Vereador Marcelino Nunes pede revisão da guarda de menina autista e aciona autoridades brasileiras e paraguaias

Vereador Marcelino Nunes mobiliza autoridades brasileiras e paraguaias para solicitar a revisão da guarda provisória de uma menina autista e seu retorno à família no Brasil.


PONTA PORÃ (MS) – O vereador Marcelino Nunes de Oliveira iniciou uma mobilização junto a autoridades brasileiras e paraguaias para solicitar a revisão da guarda provisória de uma menina brasileira de seis anos, diagnosticada com Transtorno do Espectro Autista (TEA), que atualmente permanece sob os cuidados de uma família substituta no Paraguai.
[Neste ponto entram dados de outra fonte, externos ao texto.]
(* ===== verification/CtlElemValue.v ===== *)
(** * Values of control elements

    [src/src/ctl/elem-value.c] on the heap: the object is one block, the
    structure [struct snd_ctl_elem_value] and two arrays behind it to which the
    values of booleans and integers are converted when they are got.  The
    setters read an array of the caller, one element after the other. *)
From S2P Require Import Prelude Heap SeqUapi Struct GValue CtlStructs.

(** [ALSACtlElemValuePrivate] *)
Definition sizeof_elem_value_private : Z := 2248.
Definition priv_boolean : Z := 1224.
Definition priv_integer : Z := 1736.

(** The union [value] of [struct snd_ctl_elem_value]: all its members start at
    the same offset, the array [subcode] of [struct snd_aes_iec958] comes behind
    [status]. *)
Definition ev_id_off : nat := 0.
Definition ev_value : Z := 72.
Definition ev_subcode : Z := 96.

(** The loops of the setters and getters: element [i] of [sw] bytes at [src] is
    converted to element [i] of [dw] bytes at [dst]. *)
Fixpoint copy_values (conv : list byte → list byte) (sw dw : Z) (n : nat) (i : Z) (dst src : ptr) :
    M heap unit :=
  match n with
  | O => mret tt
  | S n =>
      bs ← load (p_add src (i * sw)) sw;
      store (p_add dst (i * dw)) (conv bs);;
      copy_values conv sw dw n (i + 1) dst src
  end.

(** The array of [size] elements at [dst] is cleared, then the elements of the
    caller are stored, as many as there is room for. *)
Definition set_values (conv : list byte → list byte) (sw dw size : Z) (dst values : ptr)
    (value_count : Z) : M heap unit :=
  store dst (zeros (Z.to_nat (size * dw)));;
  copy_values conv sw dw (Z.to_nat (Z.min value_count size)) 0 dst values.

(** [(long)values[i]] for a signed number of 32 bits. *)
Definition int_to_long (bs : list byte) : list byte := le_split 8 (le_s 0 4 bs).

Definition alsactl_elem_value_set_bool (self values : ptr) (value_count : Z) : M heap unit :=
  set_values int_to_long 4 8 128 (p_add self ev_value) values value_count.

Definition alsactl_elem_value_set_int (self values : ptr) (value_count : Z) : M heap unit :=
  set_values int_to_long 4 8 128 (p_add self ev_value) values value_count.

Definition alsactl_elem_value_set_enum (self values : ptr) (value_count : Z) : M heap unit :=
  set_values id 4 4 128 (p_add self ev_value) values value_count.

Definition alsactl_elem_value_set_bytes (self values : ptr) (value_count : Z) : M heap unit :=
  set_values id 1 1 512 (p_add self ev_value) values value_count.

Definition alsactl_elem_value_set_iec60958_channel_status (self status : ptr) (length : Z) :
    M heap unit :=
  set_values id 1 1 24 (p_add self ev_value) status length.

Definition alsactl_elem_value_set_iec60958_user_data (self data : ptr) (length : Z) :
    M heap unit :=
  set_values id 1 1 147 (p_add self ev_subcode) data length.

Definition alsactl_elem_value_set_int64 (self values : ptr) (value_count : Z) : M heap unit :=
  set_values id 8 8 64 (p_add self ev_value) values value_count.

(** [value > 0] and [(gint32)value] for a [long]. *)
Definition long_to_bool (bs : list byte) : list byte :=
  le_split 4 (if 0 <? le_s 0 8 bs then 1 else 0).
Definition long_to_int (bs : list byte) : list byte := le_split 4 (i32 (le_s 0 8 bs)).

Definition alsactl_elem_value_get_bool (self : ptr) : M heap ptr :=
  copy_values long_to_bool 8 4 128 0 (p_add self priv_boolean) (p_add self ev_value);;
  mret (p_add self priv_boolean).

Definition alsactl_elem_value_get_int (self : ptr) : M heap ptr :=
  copy_values long_to_int 8 4 128 0 (p_add self priv_integer) (p_add self ev_value);;
  mret (p_add self priv_integer).

Definition alsactl_elem_value_get_enum (self : ptr) : M heap ptr := mret (p_add self ev_value).
Definition alsactl_elem_value_get_bytes (self : ptr) : M heap ptr := mret (p_add self ev_value).
Definition alsactl_elem_value_get_iec60958_channel_status (self : ptr) : M heap ptr :=
  mret (p_add self ev_value).
Definition alsactl_elem_value_get_iec60958_user_data (self : ptr) : M heap ptr :=
  mret (p_add self ev_subcode).
Definition alsactl_elem_value_get_int64 (self : ptr) : M heap ptr := mret (p_add self ev_value).

Definition alsactl_elem_value_equal (self target : ptr) : M heap bool :=
  lhs ← load self sizeof_elem_value;
  rhs ← load target sizeof_elem_value;
  mret (bool_decide (lhs = rhs)).

(** The only property, the identifier. *)
Definition ctl_elem_value_get_property_elem_id (self : ptr) (val : gvalue) : M heap gvalue :=
  bs ← load (p_add self (Z.of_nat ev_id_off)) 64;
  mret (g_value_set_static_boxed val bs).

Definition ctl_elem_value_props_elem_id : pspec :=
  g_param_spec_boxed "elem-id" "ALSACtlElemId" READABLE.

(** [g_object_new]: the part of the object that the class declares. *)
Definition alsactl_elem_value_new `{!Allocator} : M heap ptr :=
  a ← g_malloc0 sizeof_elem_value_private;
  mret (a, 0).

(** ** The kinds of values *)

Inductive value_kind := KBool | KInt | KEnum | KBytes | KStatus | KUserData | KInt64.

Definition set_value (k : value_kind) : ptr → ptr → Z → M heap unit :=
  match k with
  | KBool => alsactl_elem_value_set_bool
  | KInt => alsactl_elem_value_set_int
  | KEnum => alsactl_elem_value_set_enum
  | KBytes => alsactl_elem_value_set_bytes
  | KStatus => alsactl_elem_value_set_iec60958_channel_status
  | KUserData => alsactl_elem_value_set_iec60958_user_data
  | KInt64 => alsactl_elem_value_set_int64
  end.

Definition get_value (k : value_kind) : ptr → M heap ptr :=
  match k with
  | KBool => alsactl_elem_value_get_bool
  | KInt => alsactl_elem_value_get_int
  | KEnum => alsactl_elem_value_get_enum
  | KBytes => alsactl_elem_value_get_bytes
  | KStatus => alsactl_elem_value_get_iec60958_channel_status
  | KUserData => alsactl_elem_value_get_iec60958_user_data
  | KInt64 => alsactl_elem_value_get_int64
  end.

(** Width and number of the elements of the arrays. *)
Definition value_width (k : value_kind) : nat :=
  match k with KBool | KInt | KEnum => 4 | KBytes | KStatus | KUserData => 1 | KInt64 => 8 end.

Definition value_size (k : value_kind) : nat :=
  match k with
  | KBool | KInt | KEnum => 128 | KBytes => 512 | KStatus => 24 | KUserData => 147 | KInt64 => 64
  end.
Para fortalecer o pedido, Marcelino acionou o deputado federal Geraldo Resende (União-MS), integrante da Comissão de Defesa dos Direitos das Pessoas com Deficiência da Câmara dos Deputados. O objetivo é acompanhar o caso junto aos órgãos diplomáticos e buscar que a família brasileira seja formalmente ouvida pelas autoridades paraguaias.

A criança foi encaminhada ao Hospital Regional de Pedro Juan Caballero com sinais de agressão. O padrasto, apontado como principal suspeito, foi preso preventivamente e responde à investigação conduzida pelo Ministério Público do Paraguai.

Segundo os familiares, a avó paterna manifestou interesse em assumir os cuidados da menina, destacando que ela já realizava acompanhamento terapêutico no Brasil antes da mudança para o país vizinho. O pedido apresentado pelas lideranças busca que esse vínculo familiar seja considerado durante a análise judicial.

Além da atuação parlamentar, Marcelino Nunes contou com o apoio da presidente da Associação de Pais e Amigos dos Autistas de Ponta Porã (AAPP), Vanessa dos Santos Costa Marques. A entidade reforçou a importância da proteção integral de crianças com TEA, especialmente em situações de vulnerabilidade.

O vereador também manteve contato com órgãos de proteção à infância no Paraguai e representantes políticos dos dois países para acompanhar o andamento do caso. A expectativa é que novas informações sejam analisadas pelas autoridades competentes, garantindo que qualquer decisão observe o melhor interesse da criança e seus direitos fundamentais.